[Saved entries]
(** The paths of a tree as strings, root first, children in order. *)
Fixpoint tree_paths (t : Node) : list string :=
  match t with
  | MkNode p _ _ cs => to_str p :: List.concat (List.map tree_paths cs)
  end.

(** ** The file system and the materializer *)

(** An entry of the file system: a regular file with its text, or a
    directory.  Entries are found by the components of their path; the
    current directory and the root always exist.  Symbolic links and ".."
    are not resolved, permissions are not modelled.  A file holds the text
    that reading it in text mode gives: a file whose bytes do not decode is
    not represented.  A path is read as the operating system reads it when
    it has no ".." and no regular file stands above its parent. *)
Inductive fsentry := File (content : string) | Dir.

Abbreviation fs := (gmap (list string) fsentry).

(** The paths "." and "/". *)
Definition is_anchor (p : PurePath) : bool :=
  match parts p with
  | [] => true
  | [_] => negb (PyStr.is_empty (root p))
  | _ => false
  end.

Definition entry_at (p : PurePath) (f : fs) : option fsentry :=
  if is_anchor p then Some Dir else f !! parts p.

(** [Path.exists]. *)
Definition path_exists (p : PurePath) : M fs bool :=
  fun f => Return (match entry_at p f with Some _ => true | None => false end) f.

(** [Path.is_dir]. *)
Definition is_dir (p : PurePath) (f : fs) : bool :=
  match entry_at p f with Some Dir => true | _ => false end.

(** Creating the entry [e] at [p], as [os.mkdir] and [open] with
    [O_CREAT] do: the parent has to be a directory. *)
Definition create (p : PurePath) (e : fsentry) : M fs unit :=
  fun f => match entry_at (parent p) f with
           | None => Raise FileNotFoundError
           | Some (File _) => Raise NotADirectoryError
           | Some Dir => Return tt (<[parts p := e]> f)
           end.

(** [os.mkdir]. *)
Definition os_mkdir (p : PurePath) : M fs unit :=
  fun f => match entry_at p f with
           | Some _ => Raise FileExistsError
           | None => create p Dir f
           end.

(** [Path.mkdir]: the ancestors are created on [FileNotFoundError] when
    [parents] is set; another error is swallowed when [exist_ok] is set
    and the path is a directory.  [fuel] bounds the walk up the
    ancestors. *)
Fixpoint mkdir_fuel (fuel : nat) (p : PurePath) (mode : Z) (parents exist_ok : bool)
    : M fs unit :=
  fun f =>
    match os_mkdir p f with
    | Return u f' => Return u f'
    | Raise FileNotFoundError =>
        if negb parents || bool_decide (parent p = p) then Raise FileNotFoundError
        else match fuel with
             | O => Stuck
             | S n => (mkdir_fuel n (parent p) 511 true true ;;;
                       mkdir_fuel n p mode false exist_ok) f
             end
    | Raise e => if negb exist_ok || negb (is_dir p f) then Raise e else Return tt f
    | Stuck => Stuck
    end.

Definition mkdir (p : PurePath) (mode : Z) (parents exist_ok : bool) : M fs unit :=
  mkdir_fuel (S (length (parts p))) p mode parents exist_ok.

(** [Path.touch] with the default [exist_ok=True]. *)
Definition touch (p : PurePath) : M fs unit :=
  fun f => match entry_at p f with
           | Some _ => Return tt f
           | None => create p (File "") f
           end.

(** The newline translation of a file opened for reading in text mode. *)
Fixpoint universal_newlines (s : string) : string :=
  match s with
  | EmptyString => EmptyString
  | String c r =>
      if Ascii.eqb c PyStr.CR then
        match r with
        | String d r' =>
            if Ascii.eqb d PyStr.LF then String PyStr.LF (universal_newlines r')
            else String PyStr.LF (universal_newlines r)
        | EmptyString => String PyStr.LF EmptyString
        end
      else String c (universal_newlines r)
  end.

(** [Path.read_text], and [open("r")] followed by [read]. *)
Definition read_text (p : PurePath) : M fs string :=
  fun f => match entry_at p f with
           | None => Raise FileNotFoundError
           | Some Dir => Raise IsADirectoryError
           | Some (File c) => Return (universal_newlines c) f
           end.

* **TASK DIRECTIONS**: Take the lines above and print them exactly.

* **TASK OUTPUT**:
(** The paths of a tree as strings, root first, children in order. *)
Fixpoint tree_paths (t : Node) : list string :=
  match t with
  | MkNode p _ _ cs => to_str p :: List.concat (List.map tree_paths cs)
  end.

(** ** The file system and the materializer *)

(** An entry of the file system: a regular file with its text, or a
    directory.  Entries are found by the components of their path; the
    current directory and the root always exist.  Symbolic links and ".."
    are not resolved, permissions are not modelled.  A file holds the text
    that reading it in text mode gives: a file whose bytes do not decode is
    not represented.  A path is read as the operating system reads it when
    it has no ".." and no regular file stands above its parent. *)
Inductive fsentry := File (content : string) | Dir.

Abbreviation fs := (gmap (list string) fsentry).

(** The paths "." and "/". *)
Definition is_anchor (p : PurePath) : bool :=
  match parts p with
  | [] => true
  | [_] => negb (PyStr.is_empty (root p))
  | _ => false
  end.

Definition entry_at (p : PurePath) (f : fs) : option fsentry :=
  if is_anchor p then Some Dir else f !! parts p.

(** [Path.exists]. *)
Definition path_exists (p : PurePath) : M fs bool :=
  fun f => Return (match entry_at p f with Some _ => true | None => false end) f.

(** [Path.is_dir]. *)
Definition is_dir (p : PurePath) (f : fs) : bool :=
  match entry_at p f with Some Dir => true | _ => false end.

(** Creating the entry [e] at [p], as [os.mkdir] and [open] with
    [O_CREAT] do: the parent has to be a directory. *)
Definition create (p : PurePath) (e : fsentry) : M fs unit :=
  fun f => match entry_at (parent p) f with
           | None => Raise FileNotFoundError
           | Some (File _) => Raise NotADirectoryError
           | Some Dir => Return tt (<[parts p := e]> f)
           end.

(** [os.mkdir]. *)
Definition os_mkdir (p : PurePath) : M fs unit :=
  fun f => match entry_at p f with
           | Some _ => Raise FileExistsError
           | None => create p Dir f
           end.

(** [Path.mkdir]: the ancestors are created on [FileNotFoundError] when
    [parents] is set; another error is swallowed when [exist_ok] is set
    and the path is a directory.  [fuel] bounds the walk up the
    ancestors. *)
Fixpoint mkdir_fuel (fuel : nat) (p : PurePath) (mode : Z) (parents exist_ok : bool)
    : M fs unit :=
  fun f =>
    match os_mkdir p f with
    | Return u f' => Return u f'
    | Raise FileNotFoundError =>
        if negb parents || bool_decide (parent p = p) then Raise FileNotFoundError
        else match fuel with
             | O => Stuck
             | S n => (mkdir_fuel n (parent p) 511 true true ;;;
                       mkdir_fuel n p mode false exist_ok) f
             end
    | Raise e => if negb exist_ok || negb (is_dir p f) then Raise e else Return tt f
    | Stuck => Stuck
    end.

Definition mkdir (p : PurePath) (mode : Z) (parents exist_ok : bool) : M fs unit :=
  mkdir_fuel (S (length (parts p))) p mode parents exist_ok.

(** [Path.touch] with the default [exist_ok=True]. *)
Definition touch (p : PurePath) : M fs unit :=
  fun f => match entry_at p f with
           | Some _ => Return tt f
           | None => create p (File "") f
           end.

(** The newline translation of a file opened for reading in text mode. *)
Fixpoint universal_newlines (s : string) : string :=
  match s with
  | EmptyString => EmptyString
  | String c r =>
      if Ascii.eqb c PyStr.CR then
        match r with
        | String d r' =>
            if Ascii.eqb d PyStr.LF then String PyStr.LF (universal_newlines r')
            else String PyStr.LF (universal_newlines r)
        | EmptyString => String PyStr.LF EmptyString
        end
      else String c (universal_newlines r)
  end.

(** [Path.read_text], and [open("r")] followed by [read]. *)
Definition read_text (p : PurePath) : M fs string :=
  fun f => match entry_at p f with
           | None => Raise FileNotFoundError
           | Some Dir => Raise IsADirectoryError
           | Some (File c) => Return (universal_newlines c) f
           end.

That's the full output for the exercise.